» **TASK DESCRIPTION**
State how many lines in the records below contain the word "OpCloseSession". Nothing else is needed.

» **RECORDS FOR PROCESSING**
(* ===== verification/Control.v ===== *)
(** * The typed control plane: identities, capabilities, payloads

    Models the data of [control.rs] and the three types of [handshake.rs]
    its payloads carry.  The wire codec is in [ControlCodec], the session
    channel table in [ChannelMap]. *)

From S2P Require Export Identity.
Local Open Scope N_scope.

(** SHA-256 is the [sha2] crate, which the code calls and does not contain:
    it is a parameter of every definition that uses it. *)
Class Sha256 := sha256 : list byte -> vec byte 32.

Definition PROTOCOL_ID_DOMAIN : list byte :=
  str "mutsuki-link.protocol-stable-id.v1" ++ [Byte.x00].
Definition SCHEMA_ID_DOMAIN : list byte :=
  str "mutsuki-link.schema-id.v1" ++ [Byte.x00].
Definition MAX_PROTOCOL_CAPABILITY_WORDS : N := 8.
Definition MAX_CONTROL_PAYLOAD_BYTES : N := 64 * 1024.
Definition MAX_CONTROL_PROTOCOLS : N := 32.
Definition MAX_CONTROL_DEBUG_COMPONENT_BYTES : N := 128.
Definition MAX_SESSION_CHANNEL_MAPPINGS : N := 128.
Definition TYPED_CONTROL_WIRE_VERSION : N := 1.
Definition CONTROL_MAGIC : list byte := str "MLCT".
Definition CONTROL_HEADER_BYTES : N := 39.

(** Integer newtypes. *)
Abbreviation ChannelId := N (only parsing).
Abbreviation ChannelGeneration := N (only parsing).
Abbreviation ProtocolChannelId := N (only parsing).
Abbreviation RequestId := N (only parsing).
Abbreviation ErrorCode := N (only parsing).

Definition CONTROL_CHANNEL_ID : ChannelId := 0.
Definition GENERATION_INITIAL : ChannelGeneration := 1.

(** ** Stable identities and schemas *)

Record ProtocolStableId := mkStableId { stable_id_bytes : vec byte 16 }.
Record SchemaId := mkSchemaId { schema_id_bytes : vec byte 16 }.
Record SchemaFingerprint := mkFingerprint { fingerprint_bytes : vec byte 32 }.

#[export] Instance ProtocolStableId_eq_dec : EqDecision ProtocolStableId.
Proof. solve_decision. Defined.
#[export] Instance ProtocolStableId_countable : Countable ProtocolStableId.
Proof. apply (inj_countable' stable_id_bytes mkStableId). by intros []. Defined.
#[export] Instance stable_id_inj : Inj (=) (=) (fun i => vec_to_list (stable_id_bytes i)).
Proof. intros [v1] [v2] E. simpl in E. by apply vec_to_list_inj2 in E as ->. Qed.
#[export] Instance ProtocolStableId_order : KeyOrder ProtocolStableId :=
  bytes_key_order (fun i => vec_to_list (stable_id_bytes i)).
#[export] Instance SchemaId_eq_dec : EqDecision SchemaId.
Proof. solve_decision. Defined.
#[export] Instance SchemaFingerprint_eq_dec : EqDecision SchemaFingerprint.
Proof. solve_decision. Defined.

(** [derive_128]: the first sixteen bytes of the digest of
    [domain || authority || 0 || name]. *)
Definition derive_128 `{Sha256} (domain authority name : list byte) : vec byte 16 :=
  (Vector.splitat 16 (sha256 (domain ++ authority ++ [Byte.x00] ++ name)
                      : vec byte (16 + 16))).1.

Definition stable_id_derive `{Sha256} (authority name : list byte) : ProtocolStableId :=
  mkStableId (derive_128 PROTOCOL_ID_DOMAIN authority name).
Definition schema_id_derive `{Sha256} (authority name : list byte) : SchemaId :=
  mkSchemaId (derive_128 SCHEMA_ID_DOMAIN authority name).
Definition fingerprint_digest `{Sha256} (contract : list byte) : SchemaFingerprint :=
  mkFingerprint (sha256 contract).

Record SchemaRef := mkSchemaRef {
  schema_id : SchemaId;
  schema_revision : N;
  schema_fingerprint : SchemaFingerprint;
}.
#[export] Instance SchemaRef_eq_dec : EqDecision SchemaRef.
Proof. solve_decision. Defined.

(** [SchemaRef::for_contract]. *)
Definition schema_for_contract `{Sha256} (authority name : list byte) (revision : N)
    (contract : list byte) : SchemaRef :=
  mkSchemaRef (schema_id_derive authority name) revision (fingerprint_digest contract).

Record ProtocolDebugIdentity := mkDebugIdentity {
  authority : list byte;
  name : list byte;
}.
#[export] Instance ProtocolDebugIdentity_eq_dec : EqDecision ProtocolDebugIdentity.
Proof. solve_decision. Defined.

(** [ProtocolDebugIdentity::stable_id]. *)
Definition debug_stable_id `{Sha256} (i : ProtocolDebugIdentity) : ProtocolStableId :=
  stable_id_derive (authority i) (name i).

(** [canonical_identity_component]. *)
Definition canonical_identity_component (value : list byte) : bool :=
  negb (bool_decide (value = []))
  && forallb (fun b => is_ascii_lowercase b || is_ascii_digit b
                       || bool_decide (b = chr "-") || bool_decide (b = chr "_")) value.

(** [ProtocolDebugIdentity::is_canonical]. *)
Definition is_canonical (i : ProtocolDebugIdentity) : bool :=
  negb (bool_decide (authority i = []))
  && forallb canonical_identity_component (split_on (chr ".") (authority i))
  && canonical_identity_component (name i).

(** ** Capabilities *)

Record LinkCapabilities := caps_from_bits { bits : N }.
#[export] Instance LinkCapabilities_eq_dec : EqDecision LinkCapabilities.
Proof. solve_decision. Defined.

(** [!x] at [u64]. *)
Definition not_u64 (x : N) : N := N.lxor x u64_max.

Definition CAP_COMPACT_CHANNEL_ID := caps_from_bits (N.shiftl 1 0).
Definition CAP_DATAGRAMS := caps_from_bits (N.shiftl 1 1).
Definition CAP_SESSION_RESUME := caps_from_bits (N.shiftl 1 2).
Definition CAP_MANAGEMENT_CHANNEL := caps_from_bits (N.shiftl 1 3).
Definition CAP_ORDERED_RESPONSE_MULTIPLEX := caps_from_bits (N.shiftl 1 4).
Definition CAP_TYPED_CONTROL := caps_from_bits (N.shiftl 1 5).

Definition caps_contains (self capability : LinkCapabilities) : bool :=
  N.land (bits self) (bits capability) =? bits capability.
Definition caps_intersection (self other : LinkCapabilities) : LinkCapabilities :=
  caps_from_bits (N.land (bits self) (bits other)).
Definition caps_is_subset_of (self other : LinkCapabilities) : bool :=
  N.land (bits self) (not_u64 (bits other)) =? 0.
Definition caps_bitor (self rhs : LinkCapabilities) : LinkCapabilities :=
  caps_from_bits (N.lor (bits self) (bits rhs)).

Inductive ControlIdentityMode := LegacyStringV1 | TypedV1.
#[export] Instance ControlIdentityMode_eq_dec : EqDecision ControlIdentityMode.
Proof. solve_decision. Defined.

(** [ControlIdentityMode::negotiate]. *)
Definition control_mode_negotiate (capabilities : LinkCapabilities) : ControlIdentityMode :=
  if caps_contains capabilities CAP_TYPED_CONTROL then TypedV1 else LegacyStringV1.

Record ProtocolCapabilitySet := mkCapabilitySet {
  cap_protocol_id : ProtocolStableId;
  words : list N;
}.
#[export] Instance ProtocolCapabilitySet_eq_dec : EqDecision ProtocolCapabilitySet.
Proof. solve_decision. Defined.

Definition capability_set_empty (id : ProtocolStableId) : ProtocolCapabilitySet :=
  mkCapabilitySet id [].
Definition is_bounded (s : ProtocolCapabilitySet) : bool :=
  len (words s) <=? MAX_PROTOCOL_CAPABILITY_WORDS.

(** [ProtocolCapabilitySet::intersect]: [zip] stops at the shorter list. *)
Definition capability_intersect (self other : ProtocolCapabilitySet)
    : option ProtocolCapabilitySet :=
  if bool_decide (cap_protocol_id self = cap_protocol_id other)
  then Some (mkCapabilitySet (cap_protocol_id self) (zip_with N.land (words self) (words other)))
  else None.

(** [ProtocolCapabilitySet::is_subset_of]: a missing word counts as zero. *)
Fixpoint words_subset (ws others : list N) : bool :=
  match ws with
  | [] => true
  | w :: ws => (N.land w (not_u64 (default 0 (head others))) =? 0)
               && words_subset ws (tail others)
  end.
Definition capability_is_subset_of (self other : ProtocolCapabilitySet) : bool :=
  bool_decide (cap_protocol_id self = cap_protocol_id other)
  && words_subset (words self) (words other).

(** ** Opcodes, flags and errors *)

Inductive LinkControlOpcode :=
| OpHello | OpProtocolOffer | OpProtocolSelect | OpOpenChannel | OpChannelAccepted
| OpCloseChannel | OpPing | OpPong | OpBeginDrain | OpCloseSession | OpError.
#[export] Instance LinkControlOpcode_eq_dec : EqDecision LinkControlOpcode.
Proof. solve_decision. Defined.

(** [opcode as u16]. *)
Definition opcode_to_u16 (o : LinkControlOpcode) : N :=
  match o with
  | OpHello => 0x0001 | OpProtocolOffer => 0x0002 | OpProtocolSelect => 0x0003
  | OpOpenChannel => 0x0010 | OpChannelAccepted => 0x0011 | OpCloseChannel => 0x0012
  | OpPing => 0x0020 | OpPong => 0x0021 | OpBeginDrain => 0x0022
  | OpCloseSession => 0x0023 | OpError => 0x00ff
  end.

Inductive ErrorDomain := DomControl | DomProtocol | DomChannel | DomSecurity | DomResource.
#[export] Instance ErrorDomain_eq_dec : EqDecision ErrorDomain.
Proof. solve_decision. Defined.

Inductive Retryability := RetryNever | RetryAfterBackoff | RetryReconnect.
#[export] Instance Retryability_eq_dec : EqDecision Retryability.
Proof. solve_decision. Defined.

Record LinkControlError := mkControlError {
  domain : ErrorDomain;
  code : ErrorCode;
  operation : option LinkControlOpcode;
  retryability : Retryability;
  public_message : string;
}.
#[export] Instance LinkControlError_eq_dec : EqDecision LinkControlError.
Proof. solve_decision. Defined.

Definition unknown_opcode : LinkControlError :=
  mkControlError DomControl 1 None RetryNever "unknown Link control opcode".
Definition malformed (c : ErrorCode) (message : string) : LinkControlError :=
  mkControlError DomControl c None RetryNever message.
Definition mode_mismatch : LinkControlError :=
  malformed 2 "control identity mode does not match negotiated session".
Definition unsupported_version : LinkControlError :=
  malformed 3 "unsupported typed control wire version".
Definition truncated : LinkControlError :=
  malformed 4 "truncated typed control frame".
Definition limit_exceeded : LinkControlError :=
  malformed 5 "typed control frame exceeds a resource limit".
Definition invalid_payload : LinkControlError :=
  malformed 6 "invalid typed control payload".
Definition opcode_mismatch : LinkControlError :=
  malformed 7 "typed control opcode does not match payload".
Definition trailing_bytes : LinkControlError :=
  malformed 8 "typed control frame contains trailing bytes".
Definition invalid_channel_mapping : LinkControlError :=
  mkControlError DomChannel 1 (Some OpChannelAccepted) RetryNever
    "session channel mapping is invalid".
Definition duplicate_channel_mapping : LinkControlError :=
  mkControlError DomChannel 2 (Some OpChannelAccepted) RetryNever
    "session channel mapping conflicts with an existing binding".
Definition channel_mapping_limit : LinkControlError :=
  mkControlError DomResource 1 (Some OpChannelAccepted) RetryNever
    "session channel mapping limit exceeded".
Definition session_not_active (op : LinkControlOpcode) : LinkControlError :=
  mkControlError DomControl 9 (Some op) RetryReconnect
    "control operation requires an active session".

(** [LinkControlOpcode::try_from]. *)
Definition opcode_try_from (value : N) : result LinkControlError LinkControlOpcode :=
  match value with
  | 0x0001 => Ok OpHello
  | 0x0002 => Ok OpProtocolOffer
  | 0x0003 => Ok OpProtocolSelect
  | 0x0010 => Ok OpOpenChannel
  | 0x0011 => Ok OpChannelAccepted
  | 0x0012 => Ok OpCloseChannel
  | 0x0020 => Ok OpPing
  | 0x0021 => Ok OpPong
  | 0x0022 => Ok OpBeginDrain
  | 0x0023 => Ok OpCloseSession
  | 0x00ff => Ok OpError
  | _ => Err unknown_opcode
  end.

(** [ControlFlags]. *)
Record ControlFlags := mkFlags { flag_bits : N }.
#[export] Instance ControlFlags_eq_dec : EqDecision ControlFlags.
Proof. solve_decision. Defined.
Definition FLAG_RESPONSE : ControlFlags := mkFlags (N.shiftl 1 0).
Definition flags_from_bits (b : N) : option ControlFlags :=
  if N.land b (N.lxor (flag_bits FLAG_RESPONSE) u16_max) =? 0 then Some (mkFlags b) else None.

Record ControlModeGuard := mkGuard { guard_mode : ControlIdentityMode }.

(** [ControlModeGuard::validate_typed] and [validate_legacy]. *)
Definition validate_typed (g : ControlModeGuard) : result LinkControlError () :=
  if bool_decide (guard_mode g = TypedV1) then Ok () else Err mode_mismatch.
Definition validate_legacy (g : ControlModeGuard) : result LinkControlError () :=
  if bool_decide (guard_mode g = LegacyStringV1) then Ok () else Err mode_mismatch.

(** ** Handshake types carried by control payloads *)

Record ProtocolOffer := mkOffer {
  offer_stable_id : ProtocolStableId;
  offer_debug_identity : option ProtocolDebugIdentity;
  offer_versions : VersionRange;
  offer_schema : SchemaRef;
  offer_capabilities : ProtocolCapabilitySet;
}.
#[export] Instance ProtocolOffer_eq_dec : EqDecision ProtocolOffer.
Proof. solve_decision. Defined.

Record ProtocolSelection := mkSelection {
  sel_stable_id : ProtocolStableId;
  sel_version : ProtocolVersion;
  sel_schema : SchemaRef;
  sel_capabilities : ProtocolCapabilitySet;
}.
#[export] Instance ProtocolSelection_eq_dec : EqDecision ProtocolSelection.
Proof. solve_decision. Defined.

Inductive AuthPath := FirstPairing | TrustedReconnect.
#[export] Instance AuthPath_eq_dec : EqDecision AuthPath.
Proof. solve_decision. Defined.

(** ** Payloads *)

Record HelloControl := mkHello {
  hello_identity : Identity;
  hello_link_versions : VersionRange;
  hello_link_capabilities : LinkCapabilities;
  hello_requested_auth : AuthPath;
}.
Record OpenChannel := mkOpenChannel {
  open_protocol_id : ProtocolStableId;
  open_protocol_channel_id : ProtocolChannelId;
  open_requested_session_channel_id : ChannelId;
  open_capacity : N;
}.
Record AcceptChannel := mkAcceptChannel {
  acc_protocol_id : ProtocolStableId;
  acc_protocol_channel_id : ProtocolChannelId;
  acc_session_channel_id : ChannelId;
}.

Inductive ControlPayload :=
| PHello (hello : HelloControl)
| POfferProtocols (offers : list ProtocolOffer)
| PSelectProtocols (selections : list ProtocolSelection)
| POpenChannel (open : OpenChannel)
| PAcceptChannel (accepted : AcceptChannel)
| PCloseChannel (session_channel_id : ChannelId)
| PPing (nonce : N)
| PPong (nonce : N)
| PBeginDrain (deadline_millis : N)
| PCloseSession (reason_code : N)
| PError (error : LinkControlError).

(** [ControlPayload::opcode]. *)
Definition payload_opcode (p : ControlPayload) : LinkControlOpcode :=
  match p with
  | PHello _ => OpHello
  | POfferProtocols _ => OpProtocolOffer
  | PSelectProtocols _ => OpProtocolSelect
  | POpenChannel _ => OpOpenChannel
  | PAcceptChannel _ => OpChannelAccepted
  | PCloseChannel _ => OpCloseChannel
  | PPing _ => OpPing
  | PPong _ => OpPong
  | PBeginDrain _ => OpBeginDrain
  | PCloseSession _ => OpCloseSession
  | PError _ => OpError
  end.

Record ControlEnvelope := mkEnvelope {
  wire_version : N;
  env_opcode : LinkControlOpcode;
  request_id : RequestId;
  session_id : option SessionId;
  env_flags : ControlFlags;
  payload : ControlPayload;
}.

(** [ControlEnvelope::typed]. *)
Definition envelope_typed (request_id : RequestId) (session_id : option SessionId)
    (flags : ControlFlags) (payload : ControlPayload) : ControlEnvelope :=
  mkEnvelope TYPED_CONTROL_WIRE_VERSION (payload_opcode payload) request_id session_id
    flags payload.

» **FINISHED TASK**
4